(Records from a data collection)

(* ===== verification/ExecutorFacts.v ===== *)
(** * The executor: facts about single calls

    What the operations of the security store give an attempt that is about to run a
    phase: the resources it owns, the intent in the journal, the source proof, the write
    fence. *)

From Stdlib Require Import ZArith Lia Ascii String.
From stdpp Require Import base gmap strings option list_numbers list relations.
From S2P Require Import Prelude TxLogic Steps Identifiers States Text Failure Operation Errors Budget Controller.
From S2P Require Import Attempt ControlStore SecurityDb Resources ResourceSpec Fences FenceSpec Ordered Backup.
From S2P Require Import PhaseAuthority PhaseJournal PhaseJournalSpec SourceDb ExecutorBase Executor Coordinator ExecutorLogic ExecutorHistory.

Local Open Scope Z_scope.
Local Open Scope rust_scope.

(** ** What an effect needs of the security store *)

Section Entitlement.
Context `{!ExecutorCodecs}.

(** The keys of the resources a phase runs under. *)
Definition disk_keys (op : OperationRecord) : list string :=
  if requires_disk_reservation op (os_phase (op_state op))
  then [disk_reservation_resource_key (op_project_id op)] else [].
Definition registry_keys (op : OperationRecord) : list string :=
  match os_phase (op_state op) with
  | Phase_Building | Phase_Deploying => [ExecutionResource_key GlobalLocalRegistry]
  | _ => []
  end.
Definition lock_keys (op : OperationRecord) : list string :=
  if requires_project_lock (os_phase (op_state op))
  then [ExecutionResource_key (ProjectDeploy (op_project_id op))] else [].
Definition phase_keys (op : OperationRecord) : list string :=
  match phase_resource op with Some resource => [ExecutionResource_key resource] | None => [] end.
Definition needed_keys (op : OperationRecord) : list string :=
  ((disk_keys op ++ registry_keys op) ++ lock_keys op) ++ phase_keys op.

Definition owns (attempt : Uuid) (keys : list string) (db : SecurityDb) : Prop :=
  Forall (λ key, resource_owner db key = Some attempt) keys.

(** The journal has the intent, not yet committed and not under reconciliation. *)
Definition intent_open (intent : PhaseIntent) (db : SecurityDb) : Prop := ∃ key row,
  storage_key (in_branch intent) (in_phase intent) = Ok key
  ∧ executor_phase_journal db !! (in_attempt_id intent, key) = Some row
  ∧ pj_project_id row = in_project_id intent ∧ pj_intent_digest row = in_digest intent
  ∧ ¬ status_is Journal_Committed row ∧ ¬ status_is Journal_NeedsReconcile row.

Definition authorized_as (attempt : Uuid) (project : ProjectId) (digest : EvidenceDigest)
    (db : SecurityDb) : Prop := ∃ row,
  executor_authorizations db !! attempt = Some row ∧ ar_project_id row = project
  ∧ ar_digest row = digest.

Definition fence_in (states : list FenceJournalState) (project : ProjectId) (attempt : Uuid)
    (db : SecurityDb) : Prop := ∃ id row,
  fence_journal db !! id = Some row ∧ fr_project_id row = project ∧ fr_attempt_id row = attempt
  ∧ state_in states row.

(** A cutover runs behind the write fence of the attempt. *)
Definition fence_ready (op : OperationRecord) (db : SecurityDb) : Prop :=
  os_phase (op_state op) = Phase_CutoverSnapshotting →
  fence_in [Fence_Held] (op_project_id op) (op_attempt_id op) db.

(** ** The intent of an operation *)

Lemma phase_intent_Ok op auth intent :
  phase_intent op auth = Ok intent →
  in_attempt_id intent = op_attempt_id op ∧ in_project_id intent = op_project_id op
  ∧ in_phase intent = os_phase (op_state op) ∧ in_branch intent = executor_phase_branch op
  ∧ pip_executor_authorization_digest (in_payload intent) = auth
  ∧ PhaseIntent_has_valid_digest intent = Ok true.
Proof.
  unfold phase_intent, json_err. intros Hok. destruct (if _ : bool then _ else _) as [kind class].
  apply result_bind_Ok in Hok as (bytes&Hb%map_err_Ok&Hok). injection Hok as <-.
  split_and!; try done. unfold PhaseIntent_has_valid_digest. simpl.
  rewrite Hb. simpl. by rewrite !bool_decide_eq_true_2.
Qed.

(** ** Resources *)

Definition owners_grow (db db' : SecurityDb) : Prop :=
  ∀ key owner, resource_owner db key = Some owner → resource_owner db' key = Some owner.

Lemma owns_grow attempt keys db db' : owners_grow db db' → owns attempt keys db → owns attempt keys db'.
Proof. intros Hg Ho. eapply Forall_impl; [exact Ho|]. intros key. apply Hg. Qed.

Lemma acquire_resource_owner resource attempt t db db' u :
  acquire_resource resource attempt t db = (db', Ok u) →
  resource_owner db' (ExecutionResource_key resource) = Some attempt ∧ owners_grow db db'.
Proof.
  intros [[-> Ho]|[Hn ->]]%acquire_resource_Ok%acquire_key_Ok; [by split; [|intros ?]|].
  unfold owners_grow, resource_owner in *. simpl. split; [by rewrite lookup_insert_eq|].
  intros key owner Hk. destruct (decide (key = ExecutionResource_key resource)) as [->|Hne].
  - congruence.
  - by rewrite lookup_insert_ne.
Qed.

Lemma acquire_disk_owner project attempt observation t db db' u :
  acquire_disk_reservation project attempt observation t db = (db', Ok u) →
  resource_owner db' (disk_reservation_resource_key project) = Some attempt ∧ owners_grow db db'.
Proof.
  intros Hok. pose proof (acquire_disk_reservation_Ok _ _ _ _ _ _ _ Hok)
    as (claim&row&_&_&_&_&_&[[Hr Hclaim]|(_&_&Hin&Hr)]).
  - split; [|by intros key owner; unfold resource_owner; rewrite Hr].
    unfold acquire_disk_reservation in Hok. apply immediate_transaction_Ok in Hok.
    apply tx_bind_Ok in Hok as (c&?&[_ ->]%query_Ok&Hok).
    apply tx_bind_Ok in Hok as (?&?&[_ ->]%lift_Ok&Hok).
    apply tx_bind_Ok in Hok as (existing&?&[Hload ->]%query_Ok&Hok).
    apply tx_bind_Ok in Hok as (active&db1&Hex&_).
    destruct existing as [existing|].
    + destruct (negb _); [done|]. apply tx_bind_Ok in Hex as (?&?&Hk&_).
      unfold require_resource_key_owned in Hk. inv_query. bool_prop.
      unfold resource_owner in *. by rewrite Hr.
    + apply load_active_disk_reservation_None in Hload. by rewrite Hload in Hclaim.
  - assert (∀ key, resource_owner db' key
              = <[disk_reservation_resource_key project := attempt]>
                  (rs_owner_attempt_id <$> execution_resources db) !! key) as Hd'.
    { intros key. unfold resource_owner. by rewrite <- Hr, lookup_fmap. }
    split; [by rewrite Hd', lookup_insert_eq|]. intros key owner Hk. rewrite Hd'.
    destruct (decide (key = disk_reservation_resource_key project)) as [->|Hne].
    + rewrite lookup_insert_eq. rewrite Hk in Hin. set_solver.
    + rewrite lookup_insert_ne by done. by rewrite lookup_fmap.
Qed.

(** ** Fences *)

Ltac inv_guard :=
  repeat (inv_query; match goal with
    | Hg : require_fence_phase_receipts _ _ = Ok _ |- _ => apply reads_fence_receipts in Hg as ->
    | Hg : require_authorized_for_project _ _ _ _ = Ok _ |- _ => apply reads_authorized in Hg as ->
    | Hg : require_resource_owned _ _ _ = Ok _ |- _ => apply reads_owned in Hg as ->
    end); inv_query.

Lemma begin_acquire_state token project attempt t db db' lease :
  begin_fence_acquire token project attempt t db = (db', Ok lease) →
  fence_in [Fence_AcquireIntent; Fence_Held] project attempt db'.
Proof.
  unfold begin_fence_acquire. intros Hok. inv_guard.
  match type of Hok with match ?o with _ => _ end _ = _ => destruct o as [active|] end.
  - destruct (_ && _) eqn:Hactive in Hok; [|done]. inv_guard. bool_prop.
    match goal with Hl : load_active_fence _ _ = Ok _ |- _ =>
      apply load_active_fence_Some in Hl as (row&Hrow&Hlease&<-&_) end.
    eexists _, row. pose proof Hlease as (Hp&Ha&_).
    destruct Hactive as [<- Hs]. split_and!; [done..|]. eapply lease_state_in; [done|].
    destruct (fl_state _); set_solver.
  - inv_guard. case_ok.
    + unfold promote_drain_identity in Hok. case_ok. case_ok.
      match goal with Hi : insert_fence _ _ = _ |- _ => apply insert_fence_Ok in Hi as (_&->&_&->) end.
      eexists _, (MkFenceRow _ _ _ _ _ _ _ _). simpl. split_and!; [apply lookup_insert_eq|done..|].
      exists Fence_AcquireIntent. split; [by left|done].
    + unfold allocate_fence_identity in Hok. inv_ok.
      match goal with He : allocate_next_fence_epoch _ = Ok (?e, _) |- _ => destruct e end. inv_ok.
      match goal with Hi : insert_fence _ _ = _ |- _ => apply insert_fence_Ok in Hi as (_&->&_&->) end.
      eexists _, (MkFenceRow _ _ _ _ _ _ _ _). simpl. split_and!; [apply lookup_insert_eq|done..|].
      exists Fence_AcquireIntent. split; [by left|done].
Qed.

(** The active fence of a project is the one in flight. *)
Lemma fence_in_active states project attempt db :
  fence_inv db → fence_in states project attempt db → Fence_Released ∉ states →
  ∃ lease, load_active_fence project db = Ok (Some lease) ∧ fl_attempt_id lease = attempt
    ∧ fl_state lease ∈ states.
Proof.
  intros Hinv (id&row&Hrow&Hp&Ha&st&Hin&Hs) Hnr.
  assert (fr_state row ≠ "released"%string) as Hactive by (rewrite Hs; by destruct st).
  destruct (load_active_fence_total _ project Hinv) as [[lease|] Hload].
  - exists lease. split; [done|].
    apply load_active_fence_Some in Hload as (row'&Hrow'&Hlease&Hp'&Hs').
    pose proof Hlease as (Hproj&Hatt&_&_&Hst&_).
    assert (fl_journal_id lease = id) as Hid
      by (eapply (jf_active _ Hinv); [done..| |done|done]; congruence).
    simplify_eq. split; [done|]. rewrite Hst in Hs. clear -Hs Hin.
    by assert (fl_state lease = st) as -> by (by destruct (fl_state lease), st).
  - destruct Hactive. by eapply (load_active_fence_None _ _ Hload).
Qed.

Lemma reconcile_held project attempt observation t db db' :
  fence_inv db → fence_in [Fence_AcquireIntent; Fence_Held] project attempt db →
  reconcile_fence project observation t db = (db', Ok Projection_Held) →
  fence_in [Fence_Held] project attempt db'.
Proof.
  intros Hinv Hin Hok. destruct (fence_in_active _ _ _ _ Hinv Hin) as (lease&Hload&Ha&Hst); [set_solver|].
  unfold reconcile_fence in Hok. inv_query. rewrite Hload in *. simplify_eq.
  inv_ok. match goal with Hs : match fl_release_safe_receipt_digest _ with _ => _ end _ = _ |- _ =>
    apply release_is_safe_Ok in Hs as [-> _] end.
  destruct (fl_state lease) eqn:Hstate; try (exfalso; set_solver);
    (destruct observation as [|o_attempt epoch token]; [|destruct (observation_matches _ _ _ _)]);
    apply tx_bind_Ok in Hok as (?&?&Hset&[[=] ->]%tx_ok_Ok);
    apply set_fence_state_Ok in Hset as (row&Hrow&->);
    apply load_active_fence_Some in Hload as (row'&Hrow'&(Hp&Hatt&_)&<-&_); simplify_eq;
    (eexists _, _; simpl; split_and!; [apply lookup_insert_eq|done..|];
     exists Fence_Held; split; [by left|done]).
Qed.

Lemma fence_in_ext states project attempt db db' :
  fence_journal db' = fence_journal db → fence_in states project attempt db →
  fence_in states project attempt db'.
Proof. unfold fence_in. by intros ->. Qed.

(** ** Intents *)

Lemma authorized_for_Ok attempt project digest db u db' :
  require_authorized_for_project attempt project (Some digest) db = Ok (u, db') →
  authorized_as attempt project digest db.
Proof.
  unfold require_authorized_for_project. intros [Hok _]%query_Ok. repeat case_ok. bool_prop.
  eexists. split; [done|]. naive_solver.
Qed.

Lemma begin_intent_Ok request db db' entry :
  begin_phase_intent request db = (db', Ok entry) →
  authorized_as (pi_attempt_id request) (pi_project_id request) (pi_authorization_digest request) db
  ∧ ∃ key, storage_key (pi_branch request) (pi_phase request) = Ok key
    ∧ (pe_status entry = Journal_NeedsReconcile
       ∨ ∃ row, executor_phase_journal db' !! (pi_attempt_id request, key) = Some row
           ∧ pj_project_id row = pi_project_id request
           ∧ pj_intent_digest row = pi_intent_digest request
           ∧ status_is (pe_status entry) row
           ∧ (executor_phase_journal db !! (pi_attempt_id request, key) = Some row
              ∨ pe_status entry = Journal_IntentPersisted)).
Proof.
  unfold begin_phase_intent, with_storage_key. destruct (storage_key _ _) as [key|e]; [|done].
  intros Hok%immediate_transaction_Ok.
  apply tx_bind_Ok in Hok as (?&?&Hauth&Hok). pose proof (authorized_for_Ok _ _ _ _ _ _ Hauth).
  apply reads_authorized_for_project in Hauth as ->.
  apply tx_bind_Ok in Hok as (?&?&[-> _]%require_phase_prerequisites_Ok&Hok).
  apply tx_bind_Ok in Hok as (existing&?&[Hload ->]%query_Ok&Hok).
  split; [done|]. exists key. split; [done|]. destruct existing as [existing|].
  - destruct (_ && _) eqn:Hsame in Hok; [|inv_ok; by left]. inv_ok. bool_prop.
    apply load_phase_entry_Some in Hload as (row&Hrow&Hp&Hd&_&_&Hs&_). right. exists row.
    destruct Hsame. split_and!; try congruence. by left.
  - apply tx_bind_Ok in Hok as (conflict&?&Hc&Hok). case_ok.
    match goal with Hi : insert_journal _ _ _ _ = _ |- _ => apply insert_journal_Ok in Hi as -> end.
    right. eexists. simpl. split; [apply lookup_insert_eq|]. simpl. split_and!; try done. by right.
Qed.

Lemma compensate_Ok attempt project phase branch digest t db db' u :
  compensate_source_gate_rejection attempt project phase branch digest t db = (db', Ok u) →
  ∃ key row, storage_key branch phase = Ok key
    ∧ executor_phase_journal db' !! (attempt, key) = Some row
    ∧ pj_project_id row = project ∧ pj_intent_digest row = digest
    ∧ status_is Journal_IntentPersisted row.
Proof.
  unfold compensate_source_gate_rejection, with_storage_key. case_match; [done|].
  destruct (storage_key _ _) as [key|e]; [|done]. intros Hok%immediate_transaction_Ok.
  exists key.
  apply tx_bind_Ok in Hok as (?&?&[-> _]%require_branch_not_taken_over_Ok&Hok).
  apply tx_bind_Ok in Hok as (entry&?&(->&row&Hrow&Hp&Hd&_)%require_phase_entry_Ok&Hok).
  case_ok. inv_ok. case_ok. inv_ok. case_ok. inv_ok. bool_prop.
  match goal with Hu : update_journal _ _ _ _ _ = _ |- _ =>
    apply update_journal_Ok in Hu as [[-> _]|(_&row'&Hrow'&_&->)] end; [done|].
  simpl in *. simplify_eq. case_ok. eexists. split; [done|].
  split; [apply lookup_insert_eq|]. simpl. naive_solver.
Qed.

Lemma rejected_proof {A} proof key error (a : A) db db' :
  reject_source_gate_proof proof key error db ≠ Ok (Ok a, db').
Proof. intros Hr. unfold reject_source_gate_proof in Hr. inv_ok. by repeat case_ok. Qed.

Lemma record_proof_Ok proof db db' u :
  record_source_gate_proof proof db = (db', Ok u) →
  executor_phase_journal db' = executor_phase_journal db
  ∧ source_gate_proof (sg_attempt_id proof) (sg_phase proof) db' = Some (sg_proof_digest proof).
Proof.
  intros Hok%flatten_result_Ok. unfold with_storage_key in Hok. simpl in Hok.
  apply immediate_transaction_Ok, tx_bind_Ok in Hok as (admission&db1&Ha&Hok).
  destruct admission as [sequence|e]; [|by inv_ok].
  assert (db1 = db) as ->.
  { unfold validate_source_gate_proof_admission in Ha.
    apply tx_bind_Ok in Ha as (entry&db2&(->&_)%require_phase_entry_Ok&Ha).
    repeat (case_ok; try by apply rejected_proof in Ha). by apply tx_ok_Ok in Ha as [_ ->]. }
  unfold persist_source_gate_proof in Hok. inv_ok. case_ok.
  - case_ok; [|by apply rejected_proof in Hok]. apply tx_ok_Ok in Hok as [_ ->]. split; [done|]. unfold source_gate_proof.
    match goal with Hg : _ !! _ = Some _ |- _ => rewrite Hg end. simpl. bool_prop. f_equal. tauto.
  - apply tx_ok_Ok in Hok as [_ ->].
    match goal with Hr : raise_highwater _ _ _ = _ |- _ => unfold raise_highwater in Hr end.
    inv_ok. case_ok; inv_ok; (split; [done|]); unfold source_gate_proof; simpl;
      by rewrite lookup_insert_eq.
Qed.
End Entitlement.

Exercise prompt:
What the task asks for is a word-for-word repeat of the lines above, from the first through the one containing "Definition needed_keys (op".

Expected answer:
(* ===== verification/ExecutorFacts.v ===== *)
(** * The executor: facts about single calls

    What the operations of the security store give an attempt that is about to run a
    phase: the resources it owns, the intent in the journal, the source proof, the write
    fence. *)

From Stdlib Require Import ZArith Lia Ascii String.
From stdpp Require Import base gmap strings option list_numbers list relations.
From S2P Require Import Prelude TxLogic Steps Identifiers States Text Failure Operation Errors Budget Controller.
From S2P Require Import Attempt ControlStore SecurityDb Resources ResourceSpec Fences FenceSpec Ordered Backup.
From S2P Require Import PhaseAuthority PhaseJournal PhaseJournalSpec SourceDb ExecutorBase Executor Coordinator ExecutorLogic ExecutorHistory.

Local Open Scope Z_scope.
Local Open Scope rust_scope.

(** ** What an effect needs of the security store *)

Section Entitlement.
Context `{!ExecutorCodecs}.

(** The keys of the resources a phase runs under. *)
Definition disk_keys (op : OperationRecord) : list string :=
  if requires_disk_reservation op (os_phase (op_state op))
  then [disk_reservation_resource_key (op_project_id op)] else [].
Definition registry_keys (op : OperationRecord) : list string :=
  match os_phase (op_state op) with
  | Phase_Building | Phase_Deploying => [ExecutionResource_key GlobalLocalRegistry]
  | _ => []
  end.
Definition lock_keys (op : OperationRecord) : list string :=
  if requires_project_lock (os_phase (op_state op))
  then [ExecutionResource_key (ProjectDeploy (op_project_id op))] else [].
Definition phase_keys (op : OperationRecord) : list string :=
  match phase_resource op with Some resource => [ExecutionResource_key resource] | None => [] end.
Definition needed_keys (op : OperationRecord) : list string :=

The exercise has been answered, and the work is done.